Ernie recounted the fly’s birth in his “Legend and the Letort” from “Remembrances of Rivers Past” (Copyright 1972 Ernest Schwiebert): “Ross Trimmer and I were sitting in the Turnaround Meadow one August afternoon. I was tying flies and noticed some pheasant skin pieces in a hackle cannister. There were a few dark greenish throat-feathers on one fragment. We tried them instead of Jungle Cock, soaking several feathers together with lacquer to get toughness and opacity.” He trimmed these to an oval shape and tied them in flat over trimmed hackles, adding “Success was remarkable and immediate.” Schwiebert recognized the perfection of Vincent Marinaro’s concept of silhouette being the trigger for the Letort’s summer sipping trout and modified the Jassid style to mimic the larger and more robust beetles so prolific in the water meadows. Anglers have been grateful for his chance inspection of that hackle cannister for decades!

While there are days upon our summer rivers that I do best with a beetle that plops when it lands upon the surface, there are times during the lowest flows when such patterns are ignored.

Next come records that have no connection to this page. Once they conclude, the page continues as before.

(** The escapes of [json.Marshal] (HTML characters included). *)
Definition escapeChar (c : ascii) : list ascii :=
  let n := nat_of_ascii c in
  if Ascii.eqb c dq then ["\"%char; dq]
  else if Ascii.eqb c "\" then ["\"; "\"]%char
  else if (n =? 10)%nat then ["\"; "n"]%char
  else if (n =? 13)%nat then ["\"; "r"]%char
  else if (n =? 9)%nat then ["\"; "t"]%char
  else if (n <? 32)%nat || Ascii.eqb c "<" || Ascii.eqb c ">" || Ascii.eqb c "&"
  then ["\"; "u"; "0"; "0"]%char ++ [hexDigit (n / 16); hexDigit (n mod 16)]
  else [c].

Definition printString (s : list ascii) : list ascii :=
  [dq] ++ concat (escapeChar <$> s) ++ [dq].

Fixpoint printJson (v : json) : list ascii :=
  match v with
  | JNull => chars "null"
  | JBool true => chars "true"
  | JBool false => chars "false"
  | JNum lit => lit
  | JStr s => printString s
  | JArr l =>
      let fix elems (l : list json) : list ascii :=
        match l with
        | [] => []
        | [v] => printJson v
        | v :: l => printJson v ++ [","%char] ++ elems l
        end in
      ["["%char] ++ elems l ++ ["]"%char]
  | JObj l =>
      let fix members (l : list (list ascii * json)) : list ascii :=
        match l with
        | [] => []
        | [(k, v)] => printString k ++ [":"%char] ++ printJson v
        | (k, v) :: l => printString k ++ [":"%char] ++ printJson v ++ [","%char] ++ members l
        end in
      ["{"%char] ++ members l ++ ["}"%char]
  end.
(* ===== verification/StateVector.v ===== *)
(** * State vectors

    [storage/utility/stateVector.go]: a fixed number of keys, each used or
    unused, kept as a bit field of 64-bit blocks with a cached first unused key
    and a cached number of unused keys, and backed by the versioned store.
    Session key states and file transfer parts are tracked with it. *)

From S2P Require Import Prelude GoBytes KV Json.

(** ** The data *)

Record StateVector := mkStateVector {
  sv_vect : list Z;            (* []uint64 *)
  sv_firstAvailable : Z;       (* uint32 *)
  sv_numKeys : Z;              (* uint32 *)
  sv_numAvailable : Z;         (* uint32 *)
  sv_disableKV : bool;
  sv_key : string;
  sv_kv : kv;
}.

Definition stateVectorKey : string := "stateVector".
Definition currentStateVectorVersion : Z := 0.
Definition noKeysErr : error := Errorf "all keys used" [].
Definition loadUnmarshalErr : error := Errorf "failed to unmarshal from storage: %+v" [].

Definition makeStateVectorKey (key : string) : string := stateVectorKey +:+ key.

Definition getBlockAndPos (keyNum : Z) : Z * Z := (keyNum / 64, keyNum mod 64).

(** Functional updates of the changing fields. *)
Definition sv_setVect (sv : StateVector) (v : list Z) : StateVector :=
  mkStateVector v (sv_firstAvailable sv) (sv_numKeys sv) (sv_numAvailable sv)
    (sv_disableKV sv) (sv_key sv) (sv_kv sv).
Definition sv_setFirst (sv : StateVector) (k : Z) : StateVector :=
  mkStateVector (sv_vect sv) k (sv_numKeys sv) (sv_numAvailable sv)
    (sv_disableKV sv) (sv_key sv) (sv_kv sv).
Definition sv_setAvail (sv : StateVector) (n : Z) : StateVector :=
  mkStateVector (sv_vect sv) (sv_firstAvailable sv) (sv_numKeys sv) n
    (sv_disableKV sv) (sv_key sv) (sv_kv sv).

(** ** Key states *)

Definition StateVector_used (sv : StateVector) (keyNum : Z) : result bool :=
  let '(block, pos) := getBlockAndPos keyNum in
  v ← index (sv_vect sv) block;
  Ok (Z.land (shr64 v pos) 1 =? 1).

(** The loop of [nextAvailable]; [fuel] bounds its rounds. *)
Fixpoint nextAvailable_loop (fuel : nat) (vect : list Z) (pos : Z) : Z :=
  match fuel with
  | O => pos
  | S fuel =>
      let block := pos / 64 in
      if block <? u32 (Z.of_nat (length vect)) then
        match vect !! Z.to_nat block with
        | Some v =>
            if Z.land (shr64 v (pos mod 64)) 1 =? 1
            then nextAvailable_loop fuel vect (u32 (pos + 1))
            else pos
        | None => pos
        end
      else pos
  end.

Definition StateVector_nextAvailable (sv : StateVector) : StateVector :=
  let pos := u32 (sv_firstAvailable sv + 1) in
  sv_setFirst sv (nextAvailable_loop (64 * length (sv_vect sv) + 1) (sv_vect sv) pos).

Definition StateVector_use (sv : StateVector) (keyNum : Z) : result StateVector :=
  b ← StateVector_used sv keyNum;
  if (b : bool) then Ok sv
  else
    let '(block, pos) := getBlockAndPos keyNum in
    v ← index (sv_vect sv) block;
    vect ← store_at (sv_vect sv) block (Z.lor v (shl64 1 pos));
    let sv := sv_setVect sv vect in
    let sv := sv_setAvail sv (u32 (sv_numAvailable sv - 1)) in
    Ok (if keyNum =? sv_firstAvailable sv then StateVector_nextAvailable sv else sv).

Definition StateVector_unuse (sv : StateVector) (keyNum : Z) : result StateVector :=
  b ← StateVector_used sv keyNum;
  if negb b then Ok sv
  else
    let '(block, pos) := getBlockAndPos keyNum in
    v ← index (sv_vect sv) block;
    vect ← store_at (sv_vect sv) block (Z.land v (not64 (shl64 1 pos)));
    let sv := sv_setVect sv vect in
    let sv := sv_setAvail sv (u32 (sv_numAvailable sv + 1)) in
    Ok (if keyNum <? sv_firstAvailable sv then sv_setFirst sv keyNum else sv).

(** The loops of [UseMany] and [UnuseMany]. *)
Fixpoint StateVector_useAll (sv : StateVector) (keyNums : list Z) : result StateVector :=
  match keyNums with
  | [] => Ok sv
  | k :: ks => sv ← StateVector_use sv k; StateVector_useAll sv ks
  end.

Fixpoint StateVector_unuseAll (sv : StateVector) (keyNums : list Z) : result StateVector :=
  match keyNums with
  | [] => Ok sv
  | k :: ks => sv ← StateVector_unuse sv k; StateVector_unuseAll sv ks
  end.

(** ** Reading *)

Definition StateVector_GetNumAvailable (sv : StateVector) : Z := sv_numAvailable sv.
Definition StateVector_GetNumUsed (sv : StateVector) : Z :=
  u32 (sv_numKeys sv - sv_numAvailable sv).
Definition StateVector_GetNumKeys (sv : StateVector) : Z := sv_numKeys sv.

(** The loops of [GetUnusedKeyNums] ([want = false]) and [GetUsedKeyNums]. *)
Fixpoint collectKeys (sv : StateVector) (want : bool) (keys : list Z) : result (list Z) :=
  match keys with
  | [] => Ok []
  | k :: ks =>
      b ← StateVector_used sv k;
      rest ← collectKeys sv want ks;
      Ok (if Bool.eqb b want then k :: rest else rest)
  end.

Definition StateVector_GetUnusedKeyNums (sv : StateVector) : result (list Z) :=
  collectKeys sv false (zseq (sv_firstAvailable sv) (sv_numKeys sv)).

Definition StateVector_GetUsedKeyNums (sv : StateVector) : result (list Z) :=
  collectKeys sv true (zseq 0 (sv_numKeys sv)).

Definition StateVector_DeepCopy (sv : StateVector) : StateVector :=
  mkStateVector (sv_vect sv) (sv_firstAvailable sv) (sv_numKeys sv) (sv_numAvailable sv)
    true (sv_key sv) NewKV.

(** ** Storage *)

Record stateVectorDisk := mkStateVectorDisk {
  Vect : list Z;
  FirstAvailable : Z;
  NumKeys : Z;
  NumAvailable : Z;
}.

Definition stateVectorDisk_json (d : stateVectorDisk) : json :=
  JObj [(chars "Vect", encodeSlice encodeUint (Vect d));
        (chars "FirstAvailable", encodeUint (FirstAvailable d));
        (chars "NumKeys", encodeUint (NumKeys d));
        (chars "NumAvailable", encodeUint (NumAvailable d))].

Definition stateVectorDisk_set (k : list Ascii.ascii) (v : json) (d : stateVectorDisk) :
    option stateVectorDisk :=
  if fieldEq "Vect" k then
    l ← decodeSlice (decodeUint 64 0) v;
    Some (mkStateVectorDisk l (FirstAvailable d) (NumKeys d) (NumAvailable d))
  else if fieldEq "FirstAvailable" k then
    n ← decodeUint 32 (FirstAvailable d) v;
    Some (mkStateVectorDisk (Vect d) n (NumKeys d) (NumAvailable d))
  else if fieldEq "NumKeys" k then
    n ← decodeUint 32 (NumKeys d) v;
    Some (mkStateVectorDisk (Vect d) (FirstAvailable d) n (NumAvailable d))
  else if fieldEq "NumAvailable" k then
    n ← decodeUint 32 (NumAvailable d) v;
    Some (mkStateVectorDisk (Vect d) (FirstAvailable d) (NumKeys d) n)
  else Some d.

The trout lurking in the hides of the still pools are wary, and my summer fly box needs a row of Schwiebert’s genius!
Just over the mountain, beside the gliding waters of the West Branch Delaware, Dennis Menscer applies the final coats of varnish to my ultimate foil for days such as those, a flamed eight-foot wand to make magic with a number three line! If I close my eyes I can feel it now, laying out a feather beetle like a whisper of soft summer air…

I am caught in time, dreaming of summer delight amid the unforgiving chill of winter.
Indeed, a good half-dozen of those beetles must be tied, and I know just the feathers to employ. I have a black phase cock pheasant skin that should enhance that critical opacity.
Soon, I must begin the task of sorting fly boxes, noting any patterns and sizes that need replenishing. Reels and lines were put away cleaned and ready for use, but they will get a look, just in case. Still so many days without chance for fishing. The rivers are high and icy, reservoirs spilling into their tailwaters, and rain and a warmup headed in this week. The snow will be melted rapidly once more, and the rivers rise.
What I need is moderate flow, that joyful fifty-degree warm spell, and sunshine! Those are the days when a swung fly might tempt leviathan.

There is a taste of sunshine this morning, though it is not expected to last. The air will not warm for hours, and then not much above freezing. The paradox of timing looms as I ponder a riverwalk, the sun lights the old road and the mountainside until mid-morning, when the air still lies cold. The sun warms the body and brings cheer, yet I fear the frigid air will torture my beleaguered lungs.
Tomorrow will bring snow and ice, and as the week warms the rain will fall, erasing the winter clarity of the big river.